ArXiv preprint: https://arxiv.org/abs/2501.17901

Setup

Dependencies are installed with uv. You can install exact versions used from uv.lock by running uv sync in fresh Python 3.11 virtual environment.

To ensure you have everything set up, you can also run make setup. All datasets used are already included in the data directory.

Reproducing results

We have quite a lot of experiments and scripts. Here, we provide instructions on how to reproduce results. However, note that the base method is very simple and can be run in a few lines of Python. See train_fp_model function in src/main_classification_fingerprints/utils.py for the code..

Main classification results

All scripts should be run directly from the directory, not from the project root. For example: cd src/main_classification_fingerprints, then python lrgb.py.

Main molecular fingerprints results are in src/main_classification_fingerprints, using molecular fingerprints. Each script is named after its benchmark. Run like: python lrgb.py.

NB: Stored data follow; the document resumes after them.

(** In exact arithmetic, when [mid_pos + step_size] does not exceed
    [start_end_pos] (with a positive step), both runs are empty: the upload does
    not raise, it loads and arms a sequence of no positions, and the
    notebook then raises at [pos_sequence[0]], whatever the acquisition
    engine is. *)
Theorem empty_waveform_raises (p : params Q) (c : core Q) (h : heap) :
  (0 < step_size p)%Q →
  (mid_pos p + step_size p <= start_end_pos p)%Q →
  triangle (start_end_pos p) (mid_pos p) (step_size p) = Some []
  ∧ upload_piezo_sequence (start_end_pos p) (mid_pos p) (step_size p)
      (relative p) c
    = Some ((offset_of (relative p) c, []), uploaded (relative p) c [])
  ∧ ∀ acquire : list event → M (core Q) unit,
      notebook acquire p (c, h) = None.
Proof.
  intros Hst Hle.
  set (s := start_end_pos p) in *. set (m := mid_pos p) in *.
  set (st := step_size p) in *.
  assert (triangle s m st = Some []) as Htri.
  { unfold triangle. cbn [fadd fsub fopp Q_scalar].
    rewrite !arange_Q_empty; [done| | | |]; try lra.
    - apply Qle_shift_div_r; lra.
    - assert ((s - st - m) / - st == (m + st - s) / st)%Q as ->
        by (field; lra).
      apply Qle_shift_div_r; lra. }
  split; [done|]. split.
  { rewrite upload_piezo_sequence_run, Htri. simpl. by destruct (relative p). }
  intros acquire.
  assert (∃ n0, count_z_positions s m st = Some n0 ∧ n0 ≠ 0)
    as (n0 & Hn0 & Hne).
  { unfold count_z_positions.
    cbn [of_int fadd fsub fdiv fabs is_zero trunc Q_scalar].
    change (inject_Z 1) with 1%Q.
    destruct (Qeq_bool st 0) eqn:E; [apply Qeq_bool_eq in E; lra|].
    eexists. split; [done|]. unfold Qtrunc.
    pose proof (Qabs_nonneg (m - s)) as Habs.
    assert (0 <= Qabs (m - s) / st)%Q as Hd
      by (apply Qle_shift_div_l; lra).
    assert (Qle_bool 0 (Qabs (m - s) / st + 1) = true) as ->
      by (apply Qle_bool_iff; lra).
    assert (Qfloor 1 ≤ Qfloor (Qabs (m - s) / st + 1)) as Hf
      by (apply Qfloor_resp_le; lra).
    change (Qfloor 1) with 1 in Hf. lia. }
  destruct (count_time_points_Q (duration p) (framerate p) n0 Hne)
    as [T HT].
  unfold notebook, on_core, on_heap. run_monad.
  fold s m st. rewrite Hn0. simpl. rewrite HT. simpl.
  destruct (ROI p) as [[[x y] w] hh]. simpl.
  rewrite upload_piezo_sequence_run. fold s m st. rewrite Htri. simpl.
  by destruct (relative p).
Qed.

Lemma empty_waveform_raises_witness :
  let p := Params "C:\test" "pycromanager test" (5#2)%Q (-5#2)%Q (1#4)%Q
             true 2 3 200 (924, 770, 616, 514) in
  triangle (start_end_pos p) (mid_pos p) (step_size p) = Some []
  ∧ upload_piezo_sequence (start_end_pos p) (mid_pos p) (step_size p)
      (relative p) (idle_core 7%Q)
    = Some ((offset_of (relative p) (idle_core 7%Q), []),
            uploaded (relative p) (idle_core 7%Q) [])
  ∧ ∀ acquire : list event → M (core Q) unit,
      notebook acquire p (idle_core 7%Q, ∅) = None.
Proof.
  intros p. apply empty_waveform_raises;
    [reflexivity | vm_compute; discriminate].
Defined.

(** ** What else the cells leave alone *)

(** X12: the event cell changes no list object that was there before:
    every name bound to a list before the cell reads the same items after
    it, for any number of time points; its working copy [z_idx_] is an
    object that was not there before. *)
Theorem event_cell_frame (h : heap) (z_idx : loc) (l : list Z)
    (num_time_points : Z) :
  h !! z_idx = Some l →
  ∃ events z_idx_ h',
    generate_events z_idx num_time_points h = Some ((events, z_idx_), h')
    ∧ h !! z_idx_ = None
    ∧ ∀ (r : loc) (items : list Z), h !! r = Some items → h' !! r = Some items.
Proof.
  intros Hz. rewrite (generate_events_run _ _ _ _ Hz).
  eexists _, _, _. split; [done|].
  pose proof (fresh_loc_unused h) as Hf.
  split; [done|].
  intros r items Hr. rewrite lookup_insert_ne; [done|]. congruence.
Qed.

Lemma event_cell_frame_witness :
  ∃ events z_idx_ h',
    generate_events 1%positive 3 {[1%positive := [0; 1]; 2%positive := [7]]}
    = Some ((events, z_idx_), h')
    ∧ ({[1%positive := [0; 1]; 2%positive := [7]]} : heap) !! z_idx_ = None
    ∧ ∀ (r : loc) (items : list Z),
        ({[1%positive := [0; 1]; 2%positive := [7]]} : heap) !! r = Some items →
        h' !! r = Some items.
Proof. apply (event_cell_frame _ _ [0; 1]). reflexivity. Defined.

Lemma Qtrunc_comp (x y : Q) : (x == y)%Q → Qtrunc x = Qtrunc y.
Proof.
  intros Hxy. unfold Qtrunc.
  assert (Qle_bool 0 x = Qle_bool 0 y) as ->.
  { destruct (Qle_bool 0 y) eqn:E.
    - apply Qle_bool_iff. apply Qle_bool_iff in E. by rewrite Hxy.
    - apply not_true_is_false. intros E'%Qle_bool_iff.
      rewrite Hxy in E'. apply Qle_bool_iff in E'. congruence. }
  destruct (Qle_bool 0 y); [by apply Qfloor_comp|by apply Qceiling_comp].
Qed.

(** In exact arithmetic the number of z indices does not depend on
    which of [start_end_pos] and [mid_pos] is the larger: swapping them
    gives the same [num_z_positions] (the waveform itself does depend on
    it). *)
Lemma count_z_positions_symmetric (s m st : Q) :
  count_z_positions s m st = count_z_positions m s st.
Proof.
  unfold count_z_positions.
  cbn [of_int fadd fsub fdiv fabs is_zero trunc Q_scalar].
  destruct (Qeq_bool st 0); [done|]. f_equal. apply Qtrunc_comp.
  assert (Qabs (m - s) == Qabs (s - m))%Q as ->; [|reflexivity].
  rewrite <- (Qabs_opp (s - m)). apply Qabs_wd. ring.
Qed.


(** * Runs on binary64 *)

(** ** From floats to the numbers they denote *)

Lemma same_values_inv (fs : list float) (qs : list Q) :
  same_values fs qs = true →
  ∃ vs, values fs = Some vs ∧ Forall2 Qeq vs qs.
Proof.
  revert qs. induction fs as [|f fs IH]; intros [|q qs] Hs; try done.
  - exists []. split; [done|constructor].
  - simpl in Hs. apply andb_prop in Hs as [Hf Hs].
    destruct (IH qs Hs) as (vs & Hvs & Hall).
    unfold same_value in Hf. destruct (F64toQ f) as [q'|] eqn:Ef; [|done].
    apply Qeq_bool_iff in Hf.
    exists (q' :: vs). split; [|by constructor].
    unfold values in *. simpl. rewrite Ef. simpl. by rewrite Hvs.
Qed.

Lemma values_app (fs1 fs2 : list float) (vs1 vs2 : list Q) :
  values fs1 = Some vs1 → values fs2 = Some vs2 →
  values (fs1 ++ fs2) = Some (vs1 ++ vs2).
Proof.
  unfold values. rewrite !mapM_Some. apply Forall2_app.
Qed.

Lemma values_length (fs : list float) (vs : list Q) :
  values fs = Some vs → length fs = length vs.
Proof. apply length_mapM. Qed.

Lemma Forall2_Qeq_lookup (vs qs : list Q) (i : nat) (a : Q) :
  Forall2 Qeq vs qs → vs !! i = Some a →
  ∃ a', qs !! i = Some a' ∧ (a == a')%Q.
Proof. intros Hall Ha. by apply (Forall2_lookup_l _ _ _ _ _ Hall Ha). Qed.





(** ** The offset, in exact arithmetic *)

Lemma shifted_Q_lookup (relative : bool) (qz : Q) (l : list Q) (i : nat)
    (x : Q) :
  shifted relative (idle_core qz) l !! i = Some x →
  ∃ y, l !! i = Some y ∧ (x == y + (if relative then qz else 0))%Q.
Proof.
  unfold shifted. destruct relative; simpl.
  - rewrite list_lookup_fmap. destruct (l !! i) as [y|]; [|done].
    simpl. intros [= <-]. exists y. split; [done|reflexivity].
  - intros Hx. exists x. split; [done|ring].
Qed.
(** The line drawn at position [i] of the loop, if any: the
    frequency of the [i]-th propagating mode with the marker of entry [i]
    of [sym_list]. *)
Definition drawn (sim : Simmo) (sym_list : list (list Z)) (q_ac k_AC : T)
    (i : nat) : option (Tut03.Line2D T) :=
  m ← propagating_modes sim !! i;
  eigenvalue ← Eig_values sim !! m;
  labels ← sym_list !! i;
  h ← symmetry_class labels;
  Some {| Tut03.xdata := np_real (div q_ac k_AC);
          Tut03.ydata := mul (np_real eigenvalue) nano;
          Tut03.fmt := Tut03.marker h |}.

End ScriptVocabulary.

Baselines, amino acid counts and ESM2, are in src/baselines_aminoacid_counts and src/baselines_esm, respectively. They are run exactly like molecular fingerprints.

LRGB binary fingerprints are in src/other_experiments/lrgb_binary_with_seq_length.py.

To evaluate results of AMPBenchmark (Sidorczuk et al.), which are quite complex, use util_scripts/evaluate_ampbenchmark_results.py script after running the classification code.

Shuffling

Scripts are in src/analyses_sequence_shuffling directory. Run exactly like classification experiments. Note that those take ~20x longer than plain classification (2 variants, train vs train & test, 10 shuffle ratios).

Length splits

Scripts are in src/analyses_length_splitdirectory. Run exactly like classification experiments. Note that those take ~5x longer than plain classification (5 length buckets).

Sequence motifs long-range task

Run script src/other_experiments/long_range_seq_motifs.py. Note that this requires GPU to run in a reasonable time, due to ESM2 finetuning.

Other classifiers

For Random Forest and Extremely Randomized Trees on LRGB, run src/other_experiments/lrgb_classifiers.py script.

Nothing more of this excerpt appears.